Class act: whether lecturing college students, conducting research or training in the gym, Michele Olson now has the wind at her back - Real Women - Professor of exercise science Michele Olson: her story and conditioning techniques - Biography

Muscle & Fitness/Hers, June, 2002 by Jeff O'Connell

Her primary research interest also concerns nutrition; namely, eating disorders, disordered eating (they're different) and body-image problems, which of course tend to be correlated with eating disorders. "Disordered eating simply means that there's something disorderly or unbalanced with your eating," explains Michele. "It doesn't mean you have a clinical disease such as anorexia or bulimia. For example, if you won't eat a far gram, you're missing a major category of nutrients--that's disordered eating. So is skipping meals."

It's also one leg of a phenomenon called the female athlete triad, another area of expertise for Michele. In a nutshell, when a hard-training female athlete restricts her calories, she'll often miss her period for months at a time, a condition called amenorrhea. Initially, the athlete often views this development favorably as she no longer craves food during the last half of her cycle. Unfortunately the accompanying decline in circulating estrogen interferes with the uptake of calcium by bones, a precursor of osteoporosis.

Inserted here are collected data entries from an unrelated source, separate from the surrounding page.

(** ** Callers of the spec

    The capability is used through the abstract spec: a caller issues the two
    operations any number of times, in any order, and goes on after a [sum]
    that threw. *)
Section Callers.
Context `{U : Umbrella}.

Inductive call : Type :=
| call_sum (num1 num2 : double)
| call_getExternalMemorySize.

Inductive reply : Type :=
| sum_reply (o : outcome exception_ptr double)
| size_reply (o : outcome exception_ptr size_t).

Definition step {Self} `{!HybridDynamicActivitiesSpec.t Self}
    (c : call) (s : Self * SwiftWorld) : reply * (Self * SwiftWorld) :=
  match c with
  | call_sum num1 num2 =>
      let '(o, s') := HybridDynamicActivitiesSpec.sum num1 num2 s in
      (sum_reply o, s')
  | call_getExternalMemorySize =>
      let '(o, s') := HybridDynamicActivitiesSpec.getExternalMemorySize s in
      (size_reply o, s')
  end.

Fixpoint run {Self} `{!HybridDynamicActivitiesSpec.t Self}
    (cs : list call) (s : Self * SwiftWorld)
  : list reply * (Self * SwiftWorld) :=
  match cs with
  | [] => ([], s)
  | c :: cs' =>
      let '(r, s') := step c s in
      let '(rs, s'') := run cs' s' in
      (r :: rs, s'')
  end.

(** ** Object lifetimes

    The C++ objects a program holds: the instances of the foreign class that
    callers own, and the adapters.  An adapter's [_swiftPart] is a sub-object
    of the adapter: it comes to life and dies with it. *)
Record Memory : Type := {
  cxx_objects : gmap positive HybridDynamicActivitiesSpec_cxx;
  adapters : gmap positive HybridDynamicActivitiesSpecSwift.t
}.

(** The number of live instances of the foreign class: the callers' ones and
    the one inside each adapter. *)
Definition live_instances (m : Memory) : nat :=
  size (cxx_objects m) + size (adapters m).

(** [new HybridDynamicActivitiesSpecSwift(swiftPart)], with [swiftPart] a
    reference to a caller's instance.  A dangling reference gives [None]. *)
Definition construct (swiftPart : positive) (m : Memory)
  : option (positive * Memory) :=
  match cxx_objects m !! swiftPart with
  | None => None
  | Some s =>
      let this := fresh (dom (adapters m)) in
      Some (this,
            {| cxx_objects := cxx_objects m;
               adapters := <[this := HybridDynamicActivitiesSpecSwift.make s]>
                             (adapters m) |})
  end.

(** The destructor, implicitly defined: it destroys the members and the
    bases.  Destroying what is not a live adapter gives [None]. *)
Definition destroy (this : positive) (m : Memory) : option Memory :=
  match adapters m !! this with
  | None => None
  | Some _ =>
      Some {| cxx_objects := cxx_objects m;
              adapters := delete this (adapters m) |}
  end.

(** A member function called on the adapter at address [this]. *)
Definition invoke {A} (this : positive)
    (f : Method exception_ptr HybridDynamicActivitiesSpecSwift.t SwiftWorld A)
    (m : Memory) (w : SwiftWorld)
  : outcome exception_ptr A * (Memory * SwiftWorld) :=
  match adapters m !! this with
  | None => (Undefined, (m, w))
  | Some a =>
      let '(o, (a', w')) := f (a, w) in
      (o, ({| cxx_objects := cxx_objects m;
              adapters := <[this := a']> (adapters m) |}, w'))
  end.

(** What a caller may do to its own instance after it built an adapter from
    it: assign to it, or destroy it. *)
Definition assign (p : positive) (v : HybridDynamicActivitiesSpec_cxx)
    (m : Memory) : Memory :=
  {| cxx_objects := <[p := v]> (cxx_objects m); adapters := adapters m |}.

Definition release (p : positive) (m : Memory) : Memory :=
  {| cxx_objects := delete p (cxx_objects m); adapters := adapters m |}.

End Callers.

(** ** Foreign sides *)

(** Modelled from the spec: the Swift implementation of the capability (the
    class behind [HybridDynamicActivitiesSpec_cxx]), which is not among the
    sources.  Spec 4.1: [sum(num1: float64, num2: float64) -> float64]
    "returns the arithmetic sum; no side effects"; "State machine: none --
    stateless capability"; [getExternalMemorySize() -> size] "reports bytes of
    memory owned outside the adapter's own footprint".  The Swift side has no
    state, a handle is known by the size its object reports, and an error
    value is a message. *)
Definition SwiftImplementation : Umbrella :=
  {| exception_ptr := string;
     SwiftWorld := unit;
     HybridDynamicActivitiesSpec_cxx := size_t;
     cxx_sum := fun _ num1 num2 w => (withValue (Double.add num1 num2), w);
     cxx_getMemorySize := fun h w => (h, w) |}.

(** A foreign side with state and with a failure, to exercise the adapter: it
    records the arguments of every [sum] it receives, refuses a sum that is
    not finite, and reports as its size the number of calls recorded. *)
Definition CheckedSide : Umbrella :=
  {| exception_ptr := string;
     SwiftWorld := list (double * double);
     HybridDynamicActivitiesSpec_cxx := unit;
     cxx_sum := fun _ num1 num2 w =>
       (if Double.is_finite (Double.add num1 num2)
        then withValue (Double.add num1 num2)
        else withError "sum is not finite"%string,
        (num1, num2) :: w);
     cxx_getMemorySize := fun _ w => (N.of_nat (length w), w) |}.

(** The adapters built on these two foreign sides. *)
Definition swift_adapter (size : size_t) : Adapter.t (U := SwiftImplementation) :=
  Adapter.make (U := SwiftImplementation) size.

Definition checked_adapter : Adapter.t (U := CheckedSide) :=
  Adapter.make (U := CheckedSide) tt.

(** One caller's instance, at address 5, on the Swift implementation. *)
Definition one_instance : Memory (U := SwiftImplementation) :=
  {| cxx_objects := {[ 5%positive := 16%N ]}; adapters := ∅ |}.

(** The same memory, once an adapter was built from that instance. *)
Definition one_adapter : Memory (U := SwiftImplementation) :=
  {| cxx_objects := {[ 5%positive := 16%N ]};
     adapters := {[ 1%positive := swift_adapter 16%N ]} |}.

(** What the foreign call gave, in the calling convention of C++. *)
Definition surfaced `{U : Umbrella} {T} (r : Result exception_ptr T)
  : outcome exception_ptr T :=
  match r with
  | withValue v => Returned v
  | withError e => Thrown e
  end.

(** ** Programs over the foreign class and its adapters *)
Section Programs.
Context `{U : Umbrella}.

(** The same calls made on an instance of the foreign class itself, with no
    adapter in between: what the foreign [sum] gave is surfaced, what
    [getMemorySize] gave is returned. *)
Definition direct_step (s : HybridDynamicActivitiesSpec_cxx)
    (c : call) (w : SwiftWorld) : reply * SwiftWorld :=
  match c with
  | call_sum num1 num2 =>
      let '(r, w') := cxx_sum s num1 num2 w in (sum_reply (surfaced r), w')
  | call_getExternalMemorySize =>
      let '(n, w') := cxx_getMemorySize s w in (size_reply (Returned n), w')
  end.

Fixpoint direct_run (s : HybridDynamicActivitiesSpec_cxx)
    (cs : list call) (w : SwiftWorld) : list reply * SwiftWorld :=
  match cs with
  | [] => ([], w)
  | c :: cs' =>
      let '(r, w') := direct_step s c w in
      let '(rs, w'') := direct_run s cs' w' in
      (r :: rs, w'')
  end.

(** [getSwiftPart() = v] on the adapter at address [this]: an assignment
    through the reference that [getSwiftPart] returns. *)
Definition write_swiftPart (this : positive)
    (v : HybridDynamicActivitiesSpec_cxx) (m : Memory) : option Memory :=
  match adapters m !! this with
  | None => None
  | Some a =>
      Some {| cxx_objects := cxx_objects m;
              adapters := <[this := Adapter.ref_set Adapter.getSwiftPart v a]>
                            (adapters m) |}
  end.

(** One of the two operations of the spec, called on the adapter at address
    [this]; a [sum] that throws is caught by the caller. *)
Definition call_adapter (this : positive) (c : call)
    (m : Memory) (w : SwiftWorld) : option (Memory * SwiftWorld) :=
  match c with
  | call_sum num1 num2 =>
      match invoke this (Adapter.sum num1 num2) m w with
      | (Undefined, _) => None
      | (_, s) => Some s
      end
  | call_getExternalMemorySize =>
      match invoke this Adapter.getExternalMemorySize m w with
      | (Undefined, _) => None
      | (_, s) => Some s
      end
  end.

(** What a program does, step by step, with the objects it holds. *)
Inductive action : Type :=
| new_instance (v : HybridDynamicActivitiesSpec_cxx)
| assign_instance (p : positive) (v : HybridDynamicActivitiesSpec_cxx)
| release_instance (p : positive)
| new_adapter (swiftPart : positive)
| delete_adapter (this : positive)
| call_on (this : positive) (c : call)
| assign_swiftPart (this : positive) (v : HybridDynamicActivitiesSpec_cxx).

(** A step on an object that is not live has no defined behaviour:
    [None]. *)
Definition exec (a : action) (s : Memory * SwiftWorld)
  : option (Memory * SwiftWorld) :=
  let '(m, w) := s in
  match a with
  | new_instance v =>
      Some ({| cxx_objects := <[fresh (dom (cxx_objects m)) := v]>
                                (cxx_objects m);
               adapters := adapters m |}, w)
  | assign_instance p v =>
      match cxx_objects m !! p with
      | None => None
      | Some _ => Some (assign p v m, w)
      end
  | release_instance p =>
      match cxx_objects m !! p with
      | None => None
      | Some _ => Some (release p m, w)
      end
  | new_adapter swiftPart =>
      match construct swiftPart m with
      | None => None
      | Some (_, m') => Some (m', w)
      end
  | delete_adapter this =>
      match destroy this m with
      | None => None
      | Some m' => Some (m', w)
      end
  | call_on this c => call_adapter this c m w
  | assign_swiftPart this v =>
      match write_swiftPart this v m with
      | None => None
      | Some m' => Some (m', w)
      end
  end.
(** * SCI kernel script/resource calls (engines/sci/engine/kscripts.cpp)

    A shallow embedding of the kernel calls [kLock], [kClone],
    [kDisposeClone], [kScriptID], [kDisposeScript] and [kIsObject], and of
    the parts of the segment manager and of the resource manager they call.

    The kernel calls are translated from kscripts.cpp.  The classes they
    call into (SegManager, Script, Object, ResourceManager) are defined in
    other files of the engine; each of their definitions below says so in
    its comment and follows the design described for them. *)

From Stdlib Require Import ZArith Lia List Bool.
From stdpp Require Import base option list gmap fin_maps.

Local Open Scope Z_scope.

(** ** Registers: [reg_t] *)

(** A [reg_t] is a segment:offset pair of two 16-bit words.  The segment 0
    with offset 0 is the null handle. *)
Record reg_t : Type := mk_reg { getSegment : Z; getOffset : Z }.

#[global] Instance reg_t_eq_dec : EqDecision reg_t.
Proof. solve_decision. Defined.

Definition uint16 (x : Z) : Z := Z.land x 0xFFFF.
Definition uint32 (x : Z) : Z := Z.land x 0xFFFFFFFF.

(** [make_reg(segment, offset)]: both arguments are converted to 16 bits. *)
Definition make_reg (segment offset : Z) : reg_t :=
  mk_reg (uint16 segment) (uint16 offset).

(** [make_reg32(segment, offset)]: the offset is a [uint32]. *)
Definition make_reg32 (segment offset : Z) : reg_t :=
  mk_reg (uint16 segment) (uint32 offset).

Definition NULL_REG : reg_t := make_reg 0 0.

Definition toUint16 (r : reg_t) : Z := uint16 (getOffset r).

Definition bool_to_Z (b : bool) : Z := if b then 1 else 0.

(** ** Fatal errors

    [error(...)] does not return: it unwinds to the engine's top-level
    handler.  A kernel call therefore yields [Normal] with its result or
    [Fatal] with the error that stopped it. *)
Inductive EngineError : Type :=
  | ErrCloneNonObject      (* Attempt to clone non-object/class *)
  | ErrCloneFailed         (* Cloning failed -- internal error *)
  | ErrDisposeNonObject    (* Attempt to dispose non-class/object *)
  | ErrNoDispatchTable     (* no dispatch table and an export was requested *)
  | ErrInvalidExport       (* validateExportFunc: export index out of range *)
  | ErrNotAScript          (* getScript on a segment that holds no script *)
  | ErrBadPointer          (* use of a pointer that does not point anywhere *)
  | ErrMissingArgument.    (* argv read past argc *)

Inductive result (A : Type) : Type :=
  | Normal (a : A)
  | Fatal (e : EngineError).
Arguments Normal {A} a.
Arguments Fatal {A} e.

#[global] Instance result_ret : MRet result := fun A a => Normal a.
#[global] Instance result_bind : MBind result := fun A B f m =>
  match m with
  | Normal a => f a
  | Fatal e => Fatal e
  end.

Definition is_Fatal {A} (r : result A) : Prop :=
  match r with Fatal _ => True | Normal _ => False end.

(** A pointer that may be null, dereferenced. *)
Definition deref {A} (e : EngineError) (p : option A) : result A :=
  match p with Some a => Normal a | None => Fatal e end.

(** [argv[i]].  The kernel dispatcher checks the call against the kernel
    signature, so a read past [argc] does not happen in a running engine;
    here it stops the call. *)
Definition argv_at (argv : list reg_t) (i : nat) : result reg_t :=
  deref ErrMissingArgument (argv !! i).

Definition argc_of (argv : list reg_t) : Z := Z.of_nat (length argv).

(** ** Objects *)

(** Modelled from the spec: the class Object (and Clone, which is the same
    class) is not defined in kscripts.cpp.  An object has an info selector
    (a word of bit flags), a species address, a superclass address, the
    block of its remaining fields, its recorded position ([getPos]: for a
    script object its own address; a clone records the position its parent
    recorded, which names the script the clone comes from) and the Freed
    mark set by [markAsFreed], which the kernel calls never read out of the
    info selector's 16 bits and which is therefore kept beside them. *)
Record Object : Type := mkObject {
  getInfoSelector : reg_t;
  getSpeciesSelector : reg_t;
  getSuperClassSelector : reg_t;
  _variables : list reg_t;
  getPos : reg_t;
  isFreed : bool
}.

Definition Clone : Type := Object.

#[global] Instance Object_eq_dec : EqDecision Object.
Proof. solve_decision. Defined.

Michele blames the tendency of young American women to engage in disordered eating in part on the media and its advertisers. "I'm not going to point to a specific model and say she's got anorexia--that's sort of beside the point," she says. "Her body is modeling, if you will, an anorexic body one that's beyond the bodyweight 'cut point' for that eating disorder That's what [women] are seeing, and the only way I know that you can look like that is to basically become anorexic."

pulling up anchor-again

Michele's latest research project will again take her away from familiar shores. This time; she'll make forays behind bars, where she intends to study eating disorders and body-image problems among incarcerated women. The phenomenon was brought to her attention at a meeting of the American College of Sports Medicine, where she was approached after giving a presentation on body image by a female exercise physiologist who has consulted for a private women's correctional facility in Las Vegas. Michele was intrigued by the revelation that. majority of female inmates suffer from at least some of the problems on which she had just lectured.

"The woman explained to me that' the folks in the upper echelon think of eating disorders as just a pseudo problem," says Michele. "Their attitude toward her was, 'These girls are hardened criminals, they've abused drugs, and so forth.' She said, 'Yeah, that's true, but almost all of them have some sort of eating disorder, and I believe that the drug-taking, and the things they do to support it, happens because many of them are taking things like methamphetamines to suppress their appetite and keep their weight down.' Denied access to drugs in jail their bodyweight typically normalizes. Upon their release their self-assessment is, Look at my body; look at how big I've gotten This often sets off a vicious cycle of more drug taking more crime and, more often than not, a return trip to the joint.